StepFun AI team recently launched the new audio large language model Step-Audio-R1, which can effectively utilize computational resources during generation and reasoning, solving the problem of accuracy decline in current audio AI models when handling long reasoning chains. The research team pointed out that this issue is not an inherent limitation of audio models, but rather due to the use of text-based reasoning during training.

Most current audio models rely mainly on text data during training, causing their reasoning process to resemble reading text rather than actually listening to sound. StepFun team calls this phenomenon "text-based reasoning." To address this issue, Step-Audio-R1 requires the model to reason based on audio evidence when generating answers. This approach is achieved through a training method called "modal reasoning distillation," which specifically selects and refines reasoning paths related to audio features.
In terms of architecture, Step-Audio-R1 is based on the Qwen2 audio encoder, which processes the original waveform and down-samples the output to 12.5Hz through an audio adapter. Then, the Qwen2.532B decoder consumes the audio features and generates text.

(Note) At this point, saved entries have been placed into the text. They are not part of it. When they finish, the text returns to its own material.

(** * Live pod-view broadcast of the Yatai API server

    A shallow embedding of the two websocket pod streams of
    [api-server/controllers/controllersv1]:

    - [deployment.go], [deploymentController.WsPods]: the deployment-scoped
      stream with its shared session table, manager flag and change
      detection;
    - [cluster.go], [clusterController.WsPods]: the cluster/selector stream,
      one private subscription per connection.

    Go pointers to [connWrapper] are addresses into a heap, the package-level
    tables are finite maps, sockets are identifiers whose writes are logged
    in a trace.  Every critical section of the group mutex [rw] is one
    function on the world, so that interleavings of handlers are sequences
    of those functions.  Inside the critical section of a sweep the
    goroutines that write to the sessions run concurrently; they are
    interleaved statement by statement, in an order the world carries.

    Beside the streams the file embeds the filter of the deployment
    listings ([fillListDeploymentOption] and the two handlers that call it),
    the handlers that create, update, terminate and delete a deployment
    ([doUpdate] among them) over services that answer from a state, with the
    log of their calls, and the [KubePodEvents] component of the dashboard as
    a machine over the events of its sockets. *)

From stdpp Require Import base gmap list strings pretty.
From Stdlib Require Import ZArith.

Local Open Scope string_scope.
Local Open Scope list_scope.

(** ** Values shared by both streams *)

(** A Go [error] by its message; the nil error is [None]. *)
Definition error : Type := string.

(** [errors.Wrap(err, msg)] *)
Definition Wrap (err : error) (msg : string) : error := msg +:+ ": " +:+ err.

(** [*apiv1.Pod], as far as the handlers look at it. *)
Record Pod : Type := {
  pod_name : string;
  pod_labels : gmap string string;
  pod_phase : string;
}.

(** The [interface{}] an informer callback receives. *)
Inductive obj : Type :=
| ObjPod (p : Pod)
| ObjOther.

(** [*schemasv1.KubePodSchema] *)
Record KubePodSchema : Type := {
  ps_name : string;
  ps_phase : string;
}.

#[global] Instance KubePodSchema_eq_dec : EqDecision KubePodSchema.
Proof. solve_decision. Defined.

Inductive WsRespType : Type := WsRespTypeSuccess | WsRespTypeError.

#[global] Instance WsRespType_eq_dec : EqDecision WsRespType.
Proof. solve_decision. Defined.

Record WsRespSchema : Type := {
  Type_ : WsRespType;
  Message : string;
  Payload : option (list KubePodSchema);
}.

#[global] Instance WsRespSchema_eq_dec : EqDecision WsRespSchema.
Proof. solve_decision. Defined.

Definition success_frame (v : list KubePodSchema) : WsRespSchema :=
  {| Type_ := WsRespTypeSuccess; Message := ""; Payload := Some v |}.

Definition error_frame (e : error) : WsRespSchema :=
  {| Type_ := WsRespTypeError; Message := e; Payload := None |}.

(** [*websocket.Conn] and [*connWrapper] *)
Definition sock : Type := nat.
Definition ptr : Type := nat.

Record connWrapper : Type := {
  Conn : sock;
  IsNew : bool;
  IsClosed : bool;
}.

Definition with_IsNew (b : bool) (c : connWrapper) : connWrapper :=
  {| Conn := Conn c; IsNew := b; IsClosed := IsClosed c |}.

Definition with_IsClosed (b : bool) (c : connWrapper) : connWrapper :=
  {| Conn := Conn c; IsNew := IsNew c; IsClosed := b |}.

(** [models.Deployment], by the two fields the stream reads. *)
Record Deployment : Type := {
  ID : nat;
  Name : string;
}.

(** What the outside can observe. *)
Inductive io_event : Type :=
| EvWrite (c : sock) (f : WsRespSchema) (ok : bool)
| EvClose (c : sock)
| EvGet (id : nat)
| EvSyncStatus (id : nat).

#[global] Instance io_event_eq_dec : EqDecision io_event.
Proof. solve_decision. Defined.

(** The detached goroutine of [send]: [context.WithTimeout(Background, 10s)]
    and the deployment it re-syncs. *)
Record sync_task : Type := {
  st_timeout_seconds : nat;
  st_deployment : nat;
  st_conn : sock;
}.

(** ** The world: package-level variables, heap, sockets

    [schedules] holds what the Go scheduler will choose where the order of
    goroutines is open inside one critical section: for each fan-out of
    [send] to come, the order in which its loop and the goroutines it hands
    to [eg.Go] take their steps (see [Deployment.fanout]). *)

Record world : Type := {
  heap : gmap ptr connWrapper;
  deploymentPodsWsConns : gmap string (list ptr);
  deploymentPodsWsHasManagers : gmap string bool;
  dead : gset sock;
  trace : list io_event;
  tasks : list sync_task;
  informer : list nat;
  schedules : list (list nat);
}.

Definition empty_world : world :=
  {| heap := ∅; deploymentPodsWsConns := ∅; deploymentPodsWsHasManagers := ∅;
     dead := ∅; trace := []; tasks := []; informer := []; schedules := [] |}.

Definition set_heap (h : gmap ptr connWrapper) (w : world) : world :=
  {| heap := h; deploymentPodsWsConns := deploymentPodsWsConns w;
     deploymentPodsWsHasManagers := deploymentPodsWsHasManagers w;
     dead := dead w; trace := trace w; tasks := tasks w; informer := informer w;
     schedules := schedules w |}.

Definition set_conns (m : gmap string (list ptr)) (w : world) : world :=
  {| heap := heap w; deploymentPodsWsConns := m;
     deploymentPodsWsHasManagers := deploymentPodsWsHasManagers w;
     dead := dead w; trace := trace w; tasks := tasks w; informer := informer w;
     schedules := schedules w |}.

Definition set_hasManagers (m : gmap string bool) (w : world) : world :=
  {| heap := heap w; deploymentPodsWsConns := deploymentPodsWsConns w;
     deploymentPodsWsHasManagers := m;
     dead := dead w; trace := trace w; tasks := tasks w; informer := informer w;
     schedules := schedules w |}.

Definition set_dead (d : gset sock) (w : world) : world :=
  {| heap := heap w; deploymentPodsWsConns := deploymentPodsWsConns w;
     deploymentPodsWsHasManagers := deploymentPodsWsHasManagers w;
     dead := d; trace := trace w; tasks := tasks w; informer := informer w;
     schedules := schedules w |}.

Definition log (e : io_event) (w : world) : world :=
  {| heap := heap w; deploymentPodsWsConns := deploymentPodsWsConns w;
     deploymentPodsWsHasManagers := deploymentPodsWsHasManagers w;
     dead := dead w; trace := trace w ++ [e]; tasks := tasks w;
     informer := informer w; schedules := schedules w |}.

Definition spawn (t : sync_task) (w : world) : world :=
  {| heap := heap w; deploymentPodsWsConns := deploymentPodsWsConns w;
     deploymentPodsWsHasManagers := deploymentPodsWsHasManagers w;
     dead := dead w; trace := trace w; tasks := tasks w ++ [t];
     informer := informer w; schedules := schedules w |}.

(** [informer.AddEventHandler(...)]: the registration is kept for the life
    of the informer; neither handler removes one. *)
Definition AddEventHandler (id : nat) (w : world) : world :=
  {| heap := heap w; deploymentPodsWsConns := deploymentPodsWsConns w;
     deploymentPodsWsHasManagers := deploymentPodsWsHasManagers w;
     dead := dead w; trace := trace w; tasks := tasks w;
     informer := informer w ++ [id]; schedules := schedules w |}.

Definition set_schedules (ss : list (list nat)) (w : world) : world :=
  {| heap := heap w; deploymentPodsWsConns := deploymentPodsWsConns w;
     deploymentPodsWsHasManagers := deploymentPodsWsHasManagers w;
     dead := dead w; trace := trace w; tasks := tasks w; informer := informer w;
     schedules := ss |}.

(** [conn.WriteJSON(f)]: fails on a socket that was closed or whose peer is
    gone ([dead]), succeeds otherwise. *)
Definition WriteJSON (c : sock) (f : WsRespSchema) (w : world)
  : option error * world :=
  if decide (c ∈ dead w)
  then (Some "write: connection closed", log (EvWrite c f false) w)
  else (None, log (EvWrite c f true) w).

(** [conn.Close()] *)
Definition Close (c : sock) (w : world) : world :=
  log (EvClose c) (set_dead ({[c]} ∪ dead w) w).

(** The peer goes away: later writes on the socket fail. *)
Definition peer_gone (c : sock) (w : world) : world :=
  set_dead ({[c]} ∪ dead w) w.

(** Modelled from the spec: [writeWsError] is defined outside the files at
    hand.  An error frame carries the error's message and a null payload;
    nothing is written for a nil error, as the inline twin of it in
    [clusterController.WsPods] does. *)
Definition writeWsError (c : sock) (err : option error) (w : world) : world :=
  match err with
  | None => w
  | Some e => (WriteJSON c (error_frame e) w).2
  end.

(** [go.uber.org/atomic] [Int64]: two's complement wrap-around. *)
Definition int64_wrap (z : Z) : Z := ((z + 2 ^ 63) `mod` 2 ^ 64 - 2 ^ 63)%Z.
Definition Inc (z : Z) : Z := int64_wrap (z + 1).

Definition maxFailed : Z := 10.

(** ** deployment.go: the deployment-scoped stream *)

Module Deployment.

(** The variables of one [WsPods] call that its closures ([send], [send_],
    [failed], the informer callbacks, the side task) capture and share. *)
Record activation : Type := {
  a_id : nat;
  conn : sock;
  connW : ptr;
  deployment : Deployment;
  clusterID : nat;
  podSchemas : list KubePodSchema;
  failedCount : Z;
  err : option error;
  pollingDone : bool;
}.

(** [cachedKey := fmt.Sprintf("%d", deployment.ID)] *)
Definition cachedKey (a : activation) : string := pretty (ID (deployment a)).

Definition set_podSchemas (v : list KubePodSchema) (a : activation) : activation :=
  {| a_id := a_id a; conn := conn a; connW := connW a; deployment := deployment a;
     clusterID := clusterID a; podSchemas := v; failedCount := failedCount a;
     err := err a; pollingDone := pollingDone a |}.

Definition set_failedCount (n : Z) (a : activation) : activation :=
  {| a_id := a_id a; conn := conn a; connW := connW a; deployment := deployment a;
     clusterID := clusterID a; podSchemas := podSchemas a; failedCount := n;
     err := err a; pollingDone := pollingDone a |}.

Definition set_err (e : option error) (a : activation) : activation :=
  {| a_id := a_id a; conn := conn a; connW := connW a; deployment := deployment a;
     clusterID := clusterID a; podSchemas := podSchemas a;
     failedCount := failedCount a; err := e; pollingDone := pollingDone a |}.

(** [cancel()] of [pollingCtx] *)
Definition cancel (a : activation) : activation :=
  {| a_id := a_id a; conn := conn a; connW := connW a; deployment := deployment a;
     clusterID := clusterID a; podSchemas := podSchemas a;
     failedCount := failedCount a; err := err a; pollingDone := true |}.

(** [failed := func() { failedCount.Inc() }] *)
Definition failed (a : activation) : activation :=
  set_failedCount (Inc (failedCount a)) a.

(** Modelled from the spec: the constant
    [commonconsts.KubeLabelYataiBentoDeployment] lives in another package;
    deployment mode matches on the label [yatai-deployment]. *)
Definition KubeLabelYataiBentoDeployment : string := "yatai-deployment".

(** [checkPod]: a missing label reads as the empty string. *)
Definition checkPod (a : activation) (o : obj) : bool :=
  match o with
  | ObjOther => false
  | ObjPod pod =>
      if decide (default "" (pod_labels pod !! KubeLabelYataiBentoDeployment)
                 ≠ Name (deployment a))
      then false else true
  end.

Section WithTransformer.

(** [transformersv1.ToKubePodSchemas(ctx, cluster.ID, pods)] *)
Variable ToKubePodSchemas : nat → list Pod → error + list KubePodSchema.

(** *** The loop over [conns] in [send] and its goroutines

    Lines 901-932.  The loop hands one closure per session to [eg.Go], which
    starts a goroutine for it at once; every closure assigns the result of
    its write to the one [err] of [send] (declared at line 873 and captured
    by reference) and then tests that variable.  Between the assignment and
    the test of one goroutine, others may assign.

    The package [errsgroup] is not among the files at hand; as the
    specification has it (section 5), the writes of a sweep are dispatched
    concurrently and joined before the lock is released: [eg.Go] starts a
    goroutine for the closure it is given, [eg.Wait()] waits for all of them
    and answers the error of a closure that failed.  Every closure here
    returns nil, so [eg.Wait()] answers nil and [send] goes on to store
    [newConns].

    The goroutines are interleaved statement by statement, each statement
    taking effect at once:
    - one iteration of the loop (lines 903-932), which appends to
      [newConns] without [mu] at line 911;
    - the assignment [err = conn.Conn.WriteJSON(...)] (line 916);
    - the test [if err != nil] (line 921);
    - the branch it selected: [Close] and [IsClosed = true] (lines 922-923),
      which only this goroutine and no later step of the sweep looks at, or
      the block under [mu] (lines 925-928). *)

(** What a goroutine given to [eg.Go] does next. *)
Inductive pc : Type := AtWrite | AtTest | AtClose | AtKeep | AtEnd.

When generating answers, the model always produces clear reasoning blocks within specific tags, ensuring that the structure and content of the reasoning are optimized without affecting task accuracy.
During training, the model went through a supervised cold start phase and a reinforcement learning phase, involving a mix of text and audio tasks. In the cold start phase, the team used 5 million samples, covering 100 million text tokens and 4 billion audio paired data. In this phase, the model learned how to generate reasoning useful for both audio and text, establishing basic reasoning capabilities.
Through multiple rounds of "modal reasoning distillation," the research team extracted real acoustic features from audio questions and further optimized the model's reasoning ability using reinforcement learning. Step-Audio-R1 performed well in multiple audio understanding and reasoning benchmark tests, with its overall score close to the industry-leading Gemini3Pro model.
Paper: https://arxiv.org/pdf/2511.15848
Key Points:
🔊 Step-Audio-R1 developed by StepFun AI solves the accuracy decline issue in audio reasoning, using a modal reasoning distillation method.
📈 The model is based on the Qwen2 architecture and can clearly distinguish between the thinking process and final answer during reasoning, improving audio processing capabilities.
🏆 Step-Audio-R1 has outperformed Gemini2.5Pro in multiple benchmarks and is comparable to Gemini3Pro.